> **Your instructions**
Will you return, word for word, only the lines from the top of the data below down to and including the one with "wrap64 (nanos t - nanos u)."?
─── The data ───
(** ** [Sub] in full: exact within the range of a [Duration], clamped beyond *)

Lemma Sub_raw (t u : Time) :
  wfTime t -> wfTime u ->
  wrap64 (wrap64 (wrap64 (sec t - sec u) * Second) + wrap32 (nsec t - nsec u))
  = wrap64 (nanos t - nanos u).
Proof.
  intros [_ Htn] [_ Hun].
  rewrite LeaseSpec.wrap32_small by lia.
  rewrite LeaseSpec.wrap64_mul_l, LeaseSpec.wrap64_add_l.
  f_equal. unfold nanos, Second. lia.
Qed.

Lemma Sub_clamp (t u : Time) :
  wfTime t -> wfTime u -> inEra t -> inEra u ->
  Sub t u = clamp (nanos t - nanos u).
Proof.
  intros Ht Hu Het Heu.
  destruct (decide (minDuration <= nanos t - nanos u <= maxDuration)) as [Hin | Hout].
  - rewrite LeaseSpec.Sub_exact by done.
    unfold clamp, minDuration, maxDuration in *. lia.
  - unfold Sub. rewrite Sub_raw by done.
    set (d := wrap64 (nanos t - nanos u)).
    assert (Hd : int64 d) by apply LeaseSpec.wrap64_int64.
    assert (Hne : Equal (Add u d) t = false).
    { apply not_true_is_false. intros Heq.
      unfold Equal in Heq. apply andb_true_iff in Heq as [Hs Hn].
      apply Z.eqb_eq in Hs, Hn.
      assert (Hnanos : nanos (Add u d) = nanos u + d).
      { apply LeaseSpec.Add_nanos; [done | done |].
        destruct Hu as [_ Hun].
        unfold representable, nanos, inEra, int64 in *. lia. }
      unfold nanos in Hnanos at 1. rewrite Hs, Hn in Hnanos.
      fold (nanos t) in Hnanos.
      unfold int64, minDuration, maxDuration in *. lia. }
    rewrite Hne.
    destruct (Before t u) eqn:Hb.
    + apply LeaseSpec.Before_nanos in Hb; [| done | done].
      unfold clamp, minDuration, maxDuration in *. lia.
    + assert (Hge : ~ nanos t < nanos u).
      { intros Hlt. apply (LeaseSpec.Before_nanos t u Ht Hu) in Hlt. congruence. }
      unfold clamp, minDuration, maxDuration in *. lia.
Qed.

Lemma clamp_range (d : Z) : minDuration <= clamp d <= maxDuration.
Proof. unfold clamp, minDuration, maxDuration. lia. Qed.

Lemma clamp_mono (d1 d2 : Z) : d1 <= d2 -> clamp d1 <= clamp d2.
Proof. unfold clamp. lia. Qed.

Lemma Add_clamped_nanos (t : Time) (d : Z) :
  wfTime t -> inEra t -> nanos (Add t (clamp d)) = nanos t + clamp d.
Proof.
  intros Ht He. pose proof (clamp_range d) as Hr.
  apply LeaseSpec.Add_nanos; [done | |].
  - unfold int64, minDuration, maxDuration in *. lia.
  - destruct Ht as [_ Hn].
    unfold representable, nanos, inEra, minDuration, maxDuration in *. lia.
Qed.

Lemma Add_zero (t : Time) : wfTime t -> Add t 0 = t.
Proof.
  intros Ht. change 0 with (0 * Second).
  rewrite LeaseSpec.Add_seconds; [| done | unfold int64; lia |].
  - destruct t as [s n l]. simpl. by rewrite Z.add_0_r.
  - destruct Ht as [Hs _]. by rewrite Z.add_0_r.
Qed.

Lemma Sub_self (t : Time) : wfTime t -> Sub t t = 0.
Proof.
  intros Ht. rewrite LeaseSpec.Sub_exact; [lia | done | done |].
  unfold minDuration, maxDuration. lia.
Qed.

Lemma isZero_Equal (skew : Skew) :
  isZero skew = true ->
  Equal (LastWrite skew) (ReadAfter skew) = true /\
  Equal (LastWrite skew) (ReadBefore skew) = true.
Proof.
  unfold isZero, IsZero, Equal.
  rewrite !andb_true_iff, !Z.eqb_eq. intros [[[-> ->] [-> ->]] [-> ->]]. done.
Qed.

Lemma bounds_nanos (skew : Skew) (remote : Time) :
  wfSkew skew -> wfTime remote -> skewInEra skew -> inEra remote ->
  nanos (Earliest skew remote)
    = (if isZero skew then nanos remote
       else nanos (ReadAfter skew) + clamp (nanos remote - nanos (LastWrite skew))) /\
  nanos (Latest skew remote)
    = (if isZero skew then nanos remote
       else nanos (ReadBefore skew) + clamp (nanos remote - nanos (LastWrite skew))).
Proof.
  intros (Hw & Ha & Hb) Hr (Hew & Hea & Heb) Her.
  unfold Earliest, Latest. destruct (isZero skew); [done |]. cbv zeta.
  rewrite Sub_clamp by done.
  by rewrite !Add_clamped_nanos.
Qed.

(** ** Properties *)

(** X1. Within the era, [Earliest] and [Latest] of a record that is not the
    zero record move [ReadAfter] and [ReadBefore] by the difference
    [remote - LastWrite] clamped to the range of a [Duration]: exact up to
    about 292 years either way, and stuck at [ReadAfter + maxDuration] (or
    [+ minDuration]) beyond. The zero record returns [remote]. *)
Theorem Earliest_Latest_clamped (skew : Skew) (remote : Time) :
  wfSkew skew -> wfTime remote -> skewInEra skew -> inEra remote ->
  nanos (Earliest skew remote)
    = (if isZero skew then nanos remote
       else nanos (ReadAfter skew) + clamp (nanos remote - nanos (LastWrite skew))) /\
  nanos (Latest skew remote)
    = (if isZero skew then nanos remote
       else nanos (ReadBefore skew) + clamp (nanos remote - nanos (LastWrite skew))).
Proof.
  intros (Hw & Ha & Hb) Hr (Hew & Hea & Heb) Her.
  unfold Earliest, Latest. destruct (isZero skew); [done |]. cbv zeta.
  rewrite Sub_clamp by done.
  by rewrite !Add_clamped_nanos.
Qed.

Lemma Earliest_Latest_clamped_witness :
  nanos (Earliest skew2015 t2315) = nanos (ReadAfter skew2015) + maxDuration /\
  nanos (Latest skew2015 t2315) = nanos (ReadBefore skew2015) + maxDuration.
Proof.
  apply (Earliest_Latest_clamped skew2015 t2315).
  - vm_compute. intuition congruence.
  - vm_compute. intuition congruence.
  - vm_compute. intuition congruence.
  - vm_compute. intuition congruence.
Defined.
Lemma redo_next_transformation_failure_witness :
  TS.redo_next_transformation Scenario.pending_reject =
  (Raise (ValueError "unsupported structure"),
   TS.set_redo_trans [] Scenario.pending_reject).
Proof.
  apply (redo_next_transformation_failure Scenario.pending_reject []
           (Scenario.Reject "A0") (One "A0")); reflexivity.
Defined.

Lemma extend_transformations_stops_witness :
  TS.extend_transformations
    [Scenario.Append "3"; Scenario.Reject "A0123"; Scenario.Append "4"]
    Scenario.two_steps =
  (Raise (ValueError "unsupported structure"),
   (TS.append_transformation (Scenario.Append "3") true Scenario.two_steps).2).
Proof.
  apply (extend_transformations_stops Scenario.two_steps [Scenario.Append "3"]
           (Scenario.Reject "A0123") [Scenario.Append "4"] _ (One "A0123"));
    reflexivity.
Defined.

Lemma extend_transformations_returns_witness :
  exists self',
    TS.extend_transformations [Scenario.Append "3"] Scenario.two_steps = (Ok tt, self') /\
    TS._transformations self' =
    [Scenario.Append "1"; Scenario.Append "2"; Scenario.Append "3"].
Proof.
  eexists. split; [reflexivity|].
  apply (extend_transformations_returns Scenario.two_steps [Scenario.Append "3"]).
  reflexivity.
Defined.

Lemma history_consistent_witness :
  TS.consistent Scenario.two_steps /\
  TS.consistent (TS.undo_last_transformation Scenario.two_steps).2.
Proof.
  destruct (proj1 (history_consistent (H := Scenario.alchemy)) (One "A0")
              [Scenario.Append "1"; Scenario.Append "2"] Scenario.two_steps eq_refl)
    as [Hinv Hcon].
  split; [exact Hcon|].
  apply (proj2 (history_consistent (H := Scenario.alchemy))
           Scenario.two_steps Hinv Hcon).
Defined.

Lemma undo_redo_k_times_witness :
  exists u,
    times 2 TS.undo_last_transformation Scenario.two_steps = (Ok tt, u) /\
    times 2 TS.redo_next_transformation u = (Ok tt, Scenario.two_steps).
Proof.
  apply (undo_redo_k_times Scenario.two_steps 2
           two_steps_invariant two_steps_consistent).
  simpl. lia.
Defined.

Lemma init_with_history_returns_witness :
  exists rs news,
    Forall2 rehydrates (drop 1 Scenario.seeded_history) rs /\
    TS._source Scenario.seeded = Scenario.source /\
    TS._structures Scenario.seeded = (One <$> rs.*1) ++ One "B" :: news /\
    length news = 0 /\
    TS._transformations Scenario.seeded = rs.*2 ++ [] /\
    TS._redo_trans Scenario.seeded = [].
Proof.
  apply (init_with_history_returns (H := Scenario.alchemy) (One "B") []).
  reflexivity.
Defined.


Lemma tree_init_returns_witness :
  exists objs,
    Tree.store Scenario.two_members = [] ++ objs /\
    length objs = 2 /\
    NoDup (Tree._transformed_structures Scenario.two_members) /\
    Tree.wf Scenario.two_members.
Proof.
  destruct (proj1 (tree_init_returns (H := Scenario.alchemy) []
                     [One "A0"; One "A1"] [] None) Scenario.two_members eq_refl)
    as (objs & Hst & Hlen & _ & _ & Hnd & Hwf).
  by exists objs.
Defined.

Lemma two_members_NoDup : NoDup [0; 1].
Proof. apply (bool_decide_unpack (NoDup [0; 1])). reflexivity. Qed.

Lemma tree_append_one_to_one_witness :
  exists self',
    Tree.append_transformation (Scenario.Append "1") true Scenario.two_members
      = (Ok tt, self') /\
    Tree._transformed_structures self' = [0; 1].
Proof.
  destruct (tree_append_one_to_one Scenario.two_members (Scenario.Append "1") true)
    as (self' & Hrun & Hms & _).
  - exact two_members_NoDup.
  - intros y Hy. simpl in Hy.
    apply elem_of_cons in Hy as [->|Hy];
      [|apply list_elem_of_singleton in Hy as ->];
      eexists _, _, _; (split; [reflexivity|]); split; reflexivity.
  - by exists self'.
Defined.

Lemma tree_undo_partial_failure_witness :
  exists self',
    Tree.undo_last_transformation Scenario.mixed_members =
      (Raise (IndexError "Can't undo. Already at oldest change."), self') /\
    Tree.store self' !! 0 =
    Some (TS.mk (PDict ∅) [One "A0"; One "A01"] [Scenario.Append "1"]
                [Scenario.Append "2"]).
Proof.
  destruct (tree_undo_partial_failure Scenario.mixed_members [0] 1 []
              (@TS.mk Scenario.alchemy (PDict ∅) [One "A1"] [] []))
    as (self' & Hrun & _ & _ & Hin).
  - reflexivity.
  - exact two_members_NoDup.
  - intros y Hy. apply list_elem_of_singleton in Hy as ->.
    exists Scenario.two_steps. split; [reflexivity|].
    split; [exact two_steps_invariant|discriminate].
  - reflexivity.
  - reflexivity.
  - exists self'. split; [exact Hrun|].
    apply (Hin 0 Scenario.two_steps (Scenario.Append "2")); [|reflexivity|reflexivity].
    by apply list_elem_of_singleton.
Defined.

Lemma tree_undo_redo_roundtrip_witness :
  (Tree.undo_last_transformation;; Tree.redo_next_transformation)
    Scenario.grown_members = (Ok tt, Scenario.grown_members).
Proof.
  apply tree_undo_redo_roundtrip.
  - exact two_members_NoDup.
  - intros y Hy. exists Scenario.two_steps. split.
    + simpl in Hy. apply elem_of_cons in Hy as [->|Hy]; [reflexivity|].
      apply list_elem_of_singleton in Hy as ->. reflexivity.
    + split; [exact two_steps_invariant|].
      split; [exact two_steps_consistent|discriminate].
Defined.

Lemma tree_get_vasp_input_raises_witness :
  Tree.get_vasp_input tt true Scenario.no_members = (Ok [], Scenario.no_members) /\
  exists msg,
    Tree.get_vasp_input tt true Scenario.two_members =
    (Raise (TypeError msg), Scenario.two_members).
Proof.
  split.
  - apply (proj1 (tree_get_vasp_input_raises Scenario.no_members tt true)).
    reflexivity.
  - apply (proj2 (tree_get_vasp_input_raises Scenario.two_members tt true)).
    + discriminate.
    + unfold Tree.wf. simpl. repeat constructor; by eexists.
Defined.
───
> **Reply**
(** ** [Sub] in full: exact within the range of a [Duration], clamped beyond *)

Lemma Sub_raw (t u : Time) :
  wfTime t -> wfTime u ->
  wrap64 (wrap64 (wrap64 (sec t - sec u) * Second) + wrap32 (nsec t - nsec u))
  = wrap64 (nanos t - nanos u).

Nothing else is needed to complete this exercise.